Efficiency of Histidine-Associating Compounds for Blocking the Alzheimer's Aβ Channel Activity and Cytotoxicity

The opening of the Alzheimer's A beta channel permits the flux of calcium into the cell, thus critically disturbing intracellular ion homeostasis. Peptide segments that include the characteristic histidine ( His) diad, His(13) and His(14), efficiently block the A beta channel activity, blocking A beta cytotoxicity. Wehypothesize that the vicinal His-His peptides coordinate with the rings of His in the mouth of the pore, thus blocking the flow of calcium ions through the channel, with consequent blocking of A beta cytotoxicity. To test this hypothesis, we studied A beta ion channel activity and cytotoxicity after the addition of compounds that are known to have His association capacity, such as Ni2+, imidazole, His, and a series of His-related compounds.

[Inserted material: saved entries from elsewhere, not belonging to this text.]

(** X1: construction succeeds exactly for the base URLs that are some text
    followed by a slash and that the URL parser accepts; the empty string
    is among those refused. *)
Theorem NewKikClient_succeeds_iff (baseUrl bot key : string)
    (hc : option loc) (h : gmap loc http_Client) :
  (exists c : Client, (NewKikClient baseUrl bot key hc h).1 = (Some c, None))
  <-> (exists p : string, baseUrl = p +:+ "/")
      /\ (exists u : url_URL, url_Parse baseUrl = inl u).
Proof.
  destruct (NewKikClient_unfold baseUrl bot key hc h) as (l & h' & _ & ->).
  rewrite <- HasSuffix_iff. cbn [fst].
  destruct (strings.HasSuffix baseUrl "/"); cbn [negb].
  - destruct (url_Parse baseUrl) as [u|err].
    + split; [intros _; eauto|intros _; eauto].
    + split; [intros [c [=]]|intros [_ [u [=]]]].
  - split; [intros [c [=]]|intros [[=] _]].
Qed.

(** X2: a base URL that ends in a slash and that the URL parser refuses gives
    no client and the parser's own error, unchanged. *)
Theorem NewKikClient_parse_error (baseUrl bot key : string)
    (hc : option loc) (h : gmap loc http_Client) (err : error) :
  strings.HasSuffix baseUrl "/" = true ->
  url_Parse baseUrl = inr err ->
  (NewKikClient baseUrl bot key hc h).1 = (None, Some err).
Proof.
  intros Hs Hp.
  destruct (NewKikClient_unfold baseUrl bot key hc h) as (l & h' & _ & ->).
  now rewrite Hs, Hp.
Qed.

(** X3: the constructor returns a client or an error, never both and never
    neither. *)
Theorem NewKikClient_client_xor_error (baseUrl bot key : string)
    (hc : option loc) (h : gmap loc http_Client) :
  (exists c : Client, (NewKikClient baseUrl bot key hc h).1 = (Some c, None))
  \/ (exists e : error, (NewKikClient baseUrl bot key hc h).1 = (None, Some e)).
Proof.
  destruct (NewKikClient_unfold baseUrl bot key hc h) as (l & h' & _ & ->).
  cbn [fst]. destruct (negb _); [eauto|].
  destruct (url_Parse baseUrl); eauto.
Qed.

(** X4: construction never touches a transport struct that exists: whatever
    the arguments and the outcome, every cell of the heap before the call
    holds the same struct after it; and with a handle passed in, the heap
    is the same heap. *)
Theorem NewKikClient_heap_frame (baseUrl bot key : string)
    (hc : option loc) (h : gmap loc http_Client) (l : loc) (v : http_Client) :
  h !! l = Some v ->
  (NewKikClient baseUrl bot key hc h).2 !! l = Some v
  /\ (is_Some hc -> (NewKikClient baseUrl bot key hc h).2 = h).
Proof.
  intros Hl.
  destruct (NewKikClient_unfold baseUrl bot key hc h) as (l0 & h' & Hh & ->).
  cbn [snd]. destruct hc as [l1|].
  - destruct Hh as [_ ->]. split; [exact Hl|reflexivity].
  - destruct Hh as [_ ->]. split; [|intros [? [=]]].
    destruct (alloc_fresh http_Client_zero h) as [Hfresh ->].
    rewrite lookup_insert_ne; [exact Hl|]. intros Heq.
    rewrite Heq in Hfresh. congruence.
Qed.

(** X5: the API key given to the constructor is the key of the signature
    check: the client that comes out accepts exactly the HMAC-SHA1 digest
    of the body under that key. *)
Theorem NewKikClient_VerifySignature (baseUrl bot key : string)
    (hc : option loc) (h : gmap loc http_Client) (c : Client)
    (e : option error) (s : string) (b : list byte) :
  (NewKikClient baseUrl bot key hc h).1 = (Some c, e) ->
  (VerifySignature c s b = true <-> s = hmac_sha1_hex b key).
Proof.
  destruct (NewKikClient_unfold baseUrl bot key hc h) as (l & h' & _ & ->).
  cbn [fst]. destruct (negb _); [discriminate|].
  destruct (url_Parse baseUrl); [|discriminate].
  intros [= <- <-]. unfold VerifySignature. cbn [ApiKey].
  rewrite computeHmac1_hmac_sha1_hex. apply String.eqb_eq.
Qed.

End ConstructorMore.

(** ** More on the digest *)

Lemma copy_key_zeros (key : list byte) (n : nat) :
  (length key + n <= sha1.BlockSize)%nat ->
  hmac.copy_key (key ++ repeat x00 n) = hmac.copy_key key.
Proof.
  intros Hn. unfold hmac.copy_key.
  rewrite <- app_assoc, length_app, repeat_length, <- repeat_app.
  do 2 f_equal. lia.
Qed.

(** X6: a secret longer than the 64-byte block of SHA-1 signs as the 20 bytes
    of its SHA-1 checksum do. *)
Theorem computeHmac1_long_secret (message : list byte) (secret : string) :
  (64 < String.length secret)%nat ->
  computeHmac1 message secret
  = computeHmac1 message
      (string_of_bytes (sha1.Sum (bytes_of_string secret))).
Proof.
  intros Hlen. unfold computeHmac1, hmac.New.
  rewrite bytes_of_string_of_bytes, sha1_Sum_length, bytes_of_string_length.
  unfold sha1.BlockSize.
  destruct (Nat.ltb_spec 64 (String.length secret)) as [_|?]; [|lia].
  reflexivity.
Qed.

All compounds were effective at blocking both A beta channel and preventing A beta cytotoxicity. The efficiency of protection of His-related compounds was correlated with the number of imidazole side chains in the blocker compounds. These data reinforce the premise that His residues within the A beta channel sequence are in the pathway of ion flow. Additionally, the data confirm the contribution of the A beta channel to the cytotoxicity of exogenous A beta.